» **How to complete this task**
Please repeat exactly the lines below from the one containing "erewrite bind_ok by (apply st_live;" down to the one containing "- intros f k p Hf Hz", both included, and nothing else.

Saved entries
━━━━━━━━
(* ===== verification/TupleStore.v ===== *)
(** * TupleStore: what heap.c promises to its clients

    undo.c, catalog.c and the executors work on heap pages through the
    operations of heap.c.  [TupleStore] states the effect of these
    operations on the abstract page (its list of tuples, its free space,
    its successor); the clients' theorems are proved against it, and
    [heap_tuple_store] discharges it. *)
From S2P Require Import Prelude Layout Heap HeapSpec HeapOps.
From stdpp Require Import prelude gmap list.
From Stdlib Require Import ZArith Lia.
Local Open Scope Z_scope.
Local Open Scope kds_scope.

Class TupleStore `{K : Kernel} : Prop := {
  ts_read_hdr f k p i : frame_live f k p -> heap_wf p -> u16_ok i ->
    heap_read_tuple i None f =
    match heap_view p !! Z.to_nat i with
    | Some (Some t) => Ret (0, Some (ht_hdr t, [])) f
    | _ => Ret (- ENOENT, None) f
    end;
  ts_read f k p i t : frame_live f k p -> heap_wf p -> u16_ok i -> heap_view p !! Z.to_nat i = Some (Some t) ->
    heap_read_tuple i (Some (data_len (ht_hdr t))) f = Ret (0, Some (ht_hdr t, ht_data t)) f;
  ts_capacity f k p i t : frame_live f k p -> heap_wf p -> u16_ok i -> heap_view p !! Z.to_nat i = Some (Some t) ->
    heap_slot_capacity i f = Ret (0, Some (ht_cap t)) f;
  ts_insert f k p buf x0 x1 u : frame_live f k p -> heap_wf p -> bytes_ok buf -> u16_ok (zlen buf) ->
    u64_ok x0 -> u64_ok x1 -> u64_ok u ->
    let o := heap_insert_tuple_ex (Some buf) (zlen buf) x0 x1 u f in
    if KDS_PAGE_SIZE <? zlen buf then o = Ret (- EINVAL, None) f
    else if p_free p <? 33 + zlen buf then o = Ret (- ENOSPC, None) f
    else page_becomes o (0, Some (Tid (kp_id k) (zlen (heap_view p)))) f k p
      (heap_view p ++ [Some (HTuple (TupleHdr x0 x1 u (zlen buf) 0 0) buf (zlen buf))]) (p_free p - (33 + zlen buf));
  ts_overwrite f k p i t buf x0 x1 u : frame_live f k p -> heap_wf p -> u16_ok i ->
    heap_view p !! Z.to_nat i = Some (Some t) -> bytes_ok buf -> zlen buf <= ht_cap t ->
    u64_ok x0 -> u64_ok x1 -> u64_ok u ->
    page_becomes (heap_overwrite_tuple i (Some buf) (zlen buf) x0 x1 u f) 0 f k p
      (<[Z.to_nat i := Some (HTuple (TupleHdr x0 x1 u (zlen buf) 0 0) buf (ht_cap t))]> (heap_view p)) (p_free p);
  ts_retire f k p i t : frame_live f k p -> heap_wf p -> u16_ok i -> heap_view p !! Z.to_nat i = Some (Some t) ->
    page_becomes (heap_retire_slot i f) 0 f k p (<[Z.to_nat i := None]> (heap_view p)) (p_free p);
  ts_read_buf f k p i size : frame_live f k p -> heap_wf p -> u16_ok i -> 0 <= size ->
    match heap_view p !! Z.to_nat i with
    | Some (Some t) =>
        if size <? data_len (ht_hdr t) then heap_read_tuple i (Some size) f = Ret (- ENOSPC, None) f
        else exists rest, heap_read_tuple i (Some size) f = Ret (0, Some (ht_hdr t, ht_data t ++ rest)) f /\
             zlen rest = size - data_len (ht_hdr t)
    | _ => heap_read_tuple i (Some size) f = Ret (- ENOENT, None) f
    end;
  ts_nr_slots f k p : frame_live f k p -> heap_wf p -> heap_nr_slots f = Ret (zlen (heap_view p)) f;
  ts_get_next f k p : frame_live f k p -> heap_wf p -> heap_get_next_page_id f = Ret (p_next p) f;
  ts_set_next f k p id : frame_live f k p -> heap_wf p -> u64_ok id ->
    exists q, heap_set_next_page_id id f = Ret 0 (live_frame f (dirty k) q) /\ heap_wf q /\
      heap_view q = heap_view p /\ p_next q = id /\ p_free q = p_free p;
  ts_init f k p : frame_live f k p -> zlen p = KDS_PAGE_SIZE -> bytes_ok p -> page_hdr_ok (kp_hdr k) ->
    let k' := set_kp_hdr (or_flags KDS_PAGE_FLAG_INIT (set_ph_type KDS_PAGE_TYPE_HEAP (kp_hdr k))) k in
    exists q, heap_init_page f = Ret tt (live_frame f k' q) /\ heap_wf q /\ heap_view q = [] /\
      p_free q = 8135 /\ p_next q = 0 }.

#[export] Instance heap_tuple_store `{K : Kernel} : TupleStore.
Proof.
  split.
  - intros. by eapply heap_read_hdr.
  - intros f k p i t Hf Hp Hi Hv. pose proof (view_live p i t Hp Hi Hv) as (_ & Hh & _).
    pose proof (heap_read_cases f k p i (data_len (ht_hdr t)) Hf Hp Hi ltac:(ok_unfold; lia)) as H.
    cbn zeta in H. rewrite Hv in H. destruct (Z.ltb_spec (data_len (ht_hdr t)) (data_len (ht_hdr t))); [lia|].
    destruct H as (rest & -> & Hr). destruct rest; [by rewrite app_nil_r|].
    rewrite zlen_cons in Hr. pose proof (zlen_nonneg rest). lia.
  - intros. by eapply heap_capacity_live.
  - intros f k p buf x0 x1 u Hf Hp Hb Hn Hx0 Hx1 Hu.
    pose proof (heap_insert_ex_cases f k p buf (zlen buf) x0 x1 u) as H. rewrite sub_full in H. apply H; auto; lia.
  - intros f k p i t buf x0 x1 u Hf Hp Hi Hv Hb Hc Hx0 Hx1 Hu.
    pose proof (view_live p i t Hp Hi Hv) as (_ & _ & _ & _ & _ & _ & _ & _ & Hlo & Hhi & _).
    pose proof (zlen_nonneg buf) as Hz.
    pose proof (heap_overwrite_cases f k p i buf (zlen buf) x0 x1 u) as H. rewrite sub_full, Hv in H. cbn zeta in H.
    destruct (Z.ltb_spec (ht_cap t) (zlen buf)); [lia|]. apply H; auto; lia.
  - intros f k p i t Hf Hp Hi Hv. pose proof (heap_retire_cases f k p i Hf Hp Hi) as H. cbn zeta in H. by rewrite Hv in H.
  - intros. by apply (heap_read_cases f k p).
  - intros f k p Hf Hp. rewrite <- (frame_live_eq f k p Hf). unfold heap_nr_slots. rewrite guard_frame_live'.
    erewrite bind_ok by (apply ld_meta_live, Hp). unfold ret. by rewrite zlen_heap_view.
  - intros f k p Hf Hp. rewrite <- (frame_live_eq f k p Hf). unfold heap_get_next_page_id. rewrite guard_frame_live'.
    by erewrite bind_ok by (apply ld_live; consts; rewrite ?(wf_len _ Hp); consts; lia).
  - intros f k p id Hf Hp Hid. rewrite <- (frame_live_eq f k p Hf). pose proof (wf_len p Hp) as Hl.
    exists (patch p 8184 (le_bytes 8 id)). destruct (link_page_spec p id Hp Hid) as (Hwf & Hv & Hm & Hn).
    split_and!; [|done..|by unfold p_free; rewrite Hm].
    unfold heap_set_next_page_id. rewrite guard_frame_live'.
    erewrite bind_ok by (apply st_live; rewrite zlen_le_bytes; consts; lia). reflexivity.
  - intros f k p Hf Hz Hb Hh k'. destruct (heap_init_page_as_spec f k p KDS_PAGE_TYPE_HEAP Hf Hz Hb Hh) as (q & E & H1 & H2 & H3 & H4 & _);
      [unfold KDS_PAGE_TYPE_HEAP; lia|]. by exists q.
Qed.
━━━━━━━━
» **Written answer**
    erewrite bind_ok by (apply st_live; rewrite zlen_le_bytes; consts; lia). reflexivity.
  - intros f k p Hf Hz Hb Hh k'. destruct (heap_init_page_as_spec f k p KDS_PAGE_TYPE_HEAP Hf Hz Hb Hh) as (q & E & H1 & H2 & H3 & H4 & _);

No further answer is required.